WCAG 2.2.5 Re-authenticating es un criterio de Nivel AAA, lo que significa que no se encuentra entre los requisitos mínimos legalmente exigidos en virtud de la Circular (que apunta a la conformidad de Nivel A y AA). Sin embargo, las organizaciones que busquen demostrar liderazgo en accesibilidad, atender a poblaciones de personas usuarias diversas, incluidas aquellas con discapacidad, o posicionarse como proveedores de servicios digitales de primer nivel deberían tratar los criterios de Nivel AAA —especialmente aquellos tan impactantes en la práctica como 2.2.5— como objetivos aspiracionales que vale la pena perseguir.

Ciertas categorías de entidades cubiertas tienen motivos particularmente sólidos para implementar 2.2.5. Los bancos y plataformas financieras a menudo requieren que las personas usuarias completen formularios extensos para solicitudes de préstamos, apertura de cuentas o productos de inversión, y sus tiempos de sesión cortos impulsados por la seguridad crean una tensión directa con las obligaciones de preservación de datos. Los hospitales y portales de atención sanitaria exponen a las personas pacientes a la pérdida de datos durante tareas críticas como la reserva de citas o la cumplimentación de cuestionarios de salud, lo que puede tener consecuencias reales para la continuidad de la atención. Las instituciones públicas que operan servicios de gobierno electrónico —como la presentación de impuestos, solicitudes de permisos o reclamaciones de prestaciones— atienden a ciudadanía con discapacidad que puede necesitar más tiempo para completar formularios gubernamentales complejos.
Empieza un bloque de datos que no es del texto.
(** * bcx: SHA-256 and Base58, a shallow embedding of the Go sources

    The development follows the repository file by file:
    - [sha2/sha2.go]      : [pad512], [conv8to32], [conv32to8], [Sha2.Sha2_256];
    - the second sha2 file: [Hash256.Bytes], [Hash256.Copy], [Hash256.Add512],
                            [Hash256.Sha2_256], [Hash256.FromString];
    - [block/block.go]    : [Block.New], [Block.Bytes], and the hashing steps
                            of [mine];
    - [base58/base58.go]  : [Base58.revChars], [Base58.Encode], [Base58.Decode];
    and adds [Spec], SHA-256 in the words of the specification, and [Mem],
    [pad512] and [Sha2_256] on a store of backing arrays.

    Go values are modelled as follows.  A [byte] is Rocq's [Byte.byte]; a
    [uint32], [uint64] or [int] is a [Z], and the wrap-around is written at
    the operations whose result can leave the range (the arithmetic on a
    loop counter that a slice length bounds is plain [Z]); a slice is a
    [list] and an index expression [s[i]] is a partial operation (Go
    panics outside the bounds), so every function that indexes lives in the
    [option] monad and [None] stands for a panic. *)

From Stdlib Require Import ZArith Lia Strings.Byte Ascii String.
From stdpp Require Import base tactics option list numbers gmap.

Local Open Scope Z_scope.

(** ** Machine integers *)

Definition uint32 (z : Z) : Z := z mod 2 ^ 32.
Definition uint64 (z : Z) : Z := z mod 2 ^ 64.

(** Go's [int] on the 64-bit targets: two's complement on 64 bits. *)
Definition int (z : Z) : Z := (z + 2 ^ 63) mod 2 ^ 64 - 2 ^ 63.

(** Go's [int8]: two's complement on 8 bits. *)
Definition int8 (z : Z) : Z := (z + 2 ^ 7) mod 2 ^ 8 - 2 ^ 7.

Definition byte_to_Z (b : byte) : Z := Z.of_N (Byte.to_N b).

(** The conversion [uint8(x)] keeps the low eight bits. *)
Definition uint8 (z : Z) : byte :=
  default x00 (Byte.of_N (Z.to_N (z mod 256))).

(** ** Slices: checked indexing *)

(** [s[i]] as an expression. *)
Definition index {A} (s : list A) (i : Z) : option A :=
  if decide (0 ≤ i) then s !! Z.to_nat i else None.

(** [s[i] = v] as a statement. *)
Definition store {A} (s : list A) (i : Z) (v : A) : option (list A) :=
  if decide (0 ≤ i < Z.of_nat (length s)) then Some (<[Z.to_nat i := v]> s) else None.

(** [for i := lo; i < lo + n; i++ { body }] over a state [St], the body
    being allowed to panic. *)
Fixpoint for_loop {St} (lo : Z) (n : nat) (body : Z → St → option St) (s : St) : option St :=
  match n with
  | O => Some s
  | S n' => s' ← body lo s; for_loop (lo + 1) n' body s'
  end.

(** [s[lo:hi]] as an expression.  The value-level model has no capacity, so
    the upper bound is checked against the length. *)
Definition slice {A} (s : list A) (lo hi : Z) : option (list A) :=
  if decide (0 ≤ lo ≤ hi ∧ hi ≤ Z.of_nat (length s))
  then Some (take (Z.to_nat (hi - lo)) (drop (Z.to_nat lo) s)) else None.

Definition len {A} (s : list A) : Z := Z.of_nat (length s).

(** The builtin [copy(dst, src)]: the first [min(len(dst), len(src))]
    elements of [src] replace those of [dst]. *)
Definition copy {A} (dst src : list A) : list A :=
  take (length dst) src ++ drop (length src) dst.

(** A call [f(x[lo:hi])] whose callee writes through its argument.  The
    slice shares the array of [x], so afterwards the cells [lo] to [hi] of
    [x] hold what the callee left there. *)
Definition on_slice {A} (x : list A) (lo hi : Z) (f : list A → option (list A))
  : option (list A) :=
  s ← slice x lo hi;
  s ← f s;
  Some (take (Z.to_nat lo) x ++ s ++ drop (Z.to_nat hi) x).

(** ** 32-bit words *)

Definition add32 (x y : Z) : Z := uint32 (x + y).
Definition not32 (x : Z) : Z := uint32 (Z.lnot x).
Infix "⊞" := add32 (at level 50, left associativity).
Infix "⊕" := Z.lxor (at level 50, left associativity).
Infix "&&&" := Z.land (at level 40, left associativity).
Infix "|||" := Z.lor (at level 50, left associativity).

(** [math/bits.RotateLeft32]: [s := uint(k) & (n - 1); x<<s | x>>(n-s)]. *)
Definition RotateLeft32 (x k : Z) : Z :=
  let s := uint64 k &&& (32 - 1) in
  uint32 (x ≪ s) ||| (x ≫ (32 - s)).

(** The 32-bit word at byte offset [j] of [src], big-endian. *)
Definition load32 (src : list byte) (j : Z) : option Z :=
  b0 ← index src (j + 0); b1 ← index src (j + 1);
  b2 ← index src (j + 2); b3 ← index src (j + 3);
  Some (uint32 (byte_to_Z b0 ≪ 24) ||| uint32 (byte_to_Z b1 ≪ 16)
        ||| uint32 (byte_to_Z b2 ≪ 8) ||| uint32 (byte_to_Z b3 ≪ 0)).

(** The four bytes of [x] written at byte offset [j] of [dst], big-endian. *)
Definition store32 (dst : list byte) (j : Z) (x : Z) : option (list byte) :=
  dst ← store dst (j + 0) (uint8 (x ≫ 24));
  dst ← store dst (j + 1) (uint8 (x ≫ 16));
  dst ← store dst (j + 2) (uint8 (x ≫ 8));
  store dst (j + 3) (uint8 (x ≫ 0)).

(** [conv8to32 converts a slice of byte to a slice of uint32]; it is
    [util.Conv8to32] as well. *)
Definition conv8to32 (dst : list Z) (src : list byte) : option (list Z) :=
  if decide (len src ≠ int (4 * len dst)) then None
  else for_loop 0 (length dst) (λ i dst, x ← load32 src (i * 4); store dst i x) dst.

(** [conv32to8 converts a slice of uint32 to a slice of byte]; it is
    [util.Conv32to8] as well. *)
Definition conv32to8 (dst : list byte) (src : list Z) : option (list byte) :=
  if decide (len dst ≠ int (4 * len src)) then None
  else for_loop 0 (length src) (λ i dst, x ← index src i; store32 dst (i * 4) x) dst.

(** [pad512 pads a slice to a multiple of 512 bits (64 bytes)].  The same
    function, character for character, is declared in both sha2 files. *)
Definition pad512 (data : list byte) : option (list byte) :=
  let n := uint64 (len data) in
  let pad := uint64 (64 - n mod 64) in
  let pad := if pad <? 9 then uint64 (pad + 64) else pad in
  let data := data ++ replicate (Z.to_nat pad) x00 in
  data ← store data n x80;
  let end_ := uint64 (n + pad - 1) in
  let n := uint64 (n * 8) in
  data ← store data (uint64 (end_ - 7)) (uint8 (n ≫ 56));
  data ← store data (uint64 (end_ - 6)) (uint8 (n ≫ 48));
  data ← store data (uint64 (end_ - 5)) (uint8 (n ≫ 40));
  data ← store data (uint64 (end_ - 4)) (uint8 (n ≫ 32));
  data ← store data (uint64 (end_ - 3)) (uint8 (n ≫ 24));
  data ← store data (uint64 (end_ - 2)) (uint8 (n ≫ 16));
  data ← store data (uint64 (end_ - 1)) (uint8 (n ≫ 8));
  data ← store data (uint64 (end_ - 0)) (uint8 (n ≫ 0));
  Some data.

Definition hInit : list Z :=
  [0x6a09e667; 0xbb67ae85; 0x3c6ef372; 0xa54ff53a; 0x510e527f; 0x9b05688c; 0x1f83d9ab; 0x5be0cd19].

(** The table [k], one line of the source per row. *)
Definition k : list Z :=
  [0x428a2f98; 0x71374491; 0xb5c0fbcf; 0xe9b5dba5; 0x3956c25b; 0x59f111f1; 0x923f82a4; 0xab1c5ed5] ++
  [0xd807aa98; 0x12835b01; 0x243185be; 0x550c7dc3; 0x72be5d74; 0x80deb1fe; 0x9bdc06a7; 0xc19bf174] ++
  [0xe49b69c1; 0xefbe4786; 0x0fc19dc6; 0x240ca1cc; 0x2de92c6f; 0x4a7484aa; 0x5cb0a9dc; 0x76f988da] ++
  [0x983e5152; 0xa831c66d; 0xb00327c8; 0xbf597fc7; 0xc6e00bf3; 0xd5a79147; 0x06ca6351; 0x14292967] ++
  [0x27b70a85; 0x2e1b2138; 0x4d2c6dfc; 0x53380d13; 0x650a7354; 0x766a0abb; 0x81c2c92e; 0x92722c85] ++
  [0xa2bfe8a1; 0xa81a664b; 0xc24b8b70; 0xc76c51a3; 0xd192e819; 0xd6990624; 0xf40e3585; 0x106aa070] ++
  [0x19a4c116; 0x1e376c08; 0x2748774c; 0x34b0bcb5; 0x391c0cb3; 0x4ed8aa4a; 0x5b9cca4f; 0x682e6ff3] ++
  [0x748f82ee; 0x78a5636f; 0x84c87814; 0x8cc70208; 0x90befffa; 0xa4506ceb; 0xbef9a3f7; 0xc67178f2].

Definition Size256 : Z := 32.

(** The extension of the message schedule, [for j := 16; j < 64; j++], the
    same loop in both files up to the spelling of the rotation. *)
Definition extend_step (rot : Z → Z → Z) (j : Z) (w : list Z) : option (list Z) :=
  v0 ← index w (j - 15);
  let s0 := rot v0 7 ⊕ rot v0 18 ⊕ (v0 ≫ 3) in
  v1 ← index w (j - 2);
  let s1 := rot v1 17 ⊕ rot v1 19 ⊕ (v1 ≫ 10) in
  w16 ← index w (j - 16);
  w7 ← index w (j - 7);
  store w j (w16 ⊞ s0 ⊞ w7 ⊞ s1).

(** ** sha2/sha2.go *)

Module Sha2.

Definition rRotate (x k : Z) : Z := RotateLeft32 x (- k).

(** One iteration of the [Compression function main loop], on the array
    [work]. *)
Definition round (w : list Z) (j : Z) (work : list Z) : option (list Z) :=
  work4 ← index work 4;
  let s1 := rRotate work4 6 ⊕ rRotate work4 11 ⊕ rRotate work4 25 in
  work5 ← index work 5; work6 ← index work 6;
  let ch := (work4 &&& work5) ⊕ (not32 work4 &&& work6) in
  work7 ← index work 7; kj ← index k j; wj ← index w j;
  let tmp1 := work7 ⊞ s1 ⊞ ch ⊞ kj ⊞ wj in
  work0 ← index work 0;
  let s0 := rRotate work0 2 ⊕ rRotate work0 13 ⊕ rRotate work0 22 in
  work1 ← index work 1; work2 ← index work 2;
  let maj := (work0 &&& work1) ⊕ (work0 &&& work2) ⊕ (work1 &&& work2) in
  let tmp2 := s0 ⊞ maj in
  x ← index work 6; work ← store work 7 x;
  x ← index work 5; work ← store work 6 x;
  x ← index work 4; work ← store work 5 x;
  x ← index work 3; work ← store work 4 (x ⊞ tmp1);
  x ← index work 2; work ← store work 3 x;
  x ← index work 1; work ← store work 2 x;
  x ← index work 0; work ← store work 1 x;
  store work 0 (tmp1 ⊞ tmp2).

(** The body of [for i := 0; i < len(data32)/16; i++]. *)
Definition chunk (data32 : list Z) (i : Z) (h : list Z) : option (list Z) :=
  let w := replicate 64 0 in
  w ← for_loop 0 16 (λ j w, x ← index data32 (i * 16 + j); store w j x) w;
  w ← for_loop 16 48 (extend_step rRotate) w;
  let work := h in
  work ← for_loop 0 64 (round w) work;
  for_loop 0 8 (λ j h, hj ← index h j; workj ← index work j; store h j (hj ⊞ workj)) h.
Aun cuando el cumplimiento de Nivel AAA no sea legalmente obligatorio, las organizaciones turcas deben ser conscientes de que los reguladores, las organizaciones de la sociedad civil y las personas defensoras de los derechos de las personas con discapacidad están examinando cada vez más la calidad y la exhaustividad de las implementaciones de accesibilidad digital. Documentar la conformidad con criterios de Nivel AAA como 2.2.5 refuerza la declaración de accesibilidad de una organización, reduce el riesgo de litigios y demuestra un compromiso genuino con el diseño inclusivo más allá del cumplimiento mínimo de casillas de verificación. Para las entidades con alcance internacional, especialmente aquellas que operan en mercados de la UE junto con Turquía, los criterios de Nivel AAA pueden cruzarse con los requisitos de la Ley Europea de Accesibilidad (EAA) y las implementaciones nacionales relacionadas.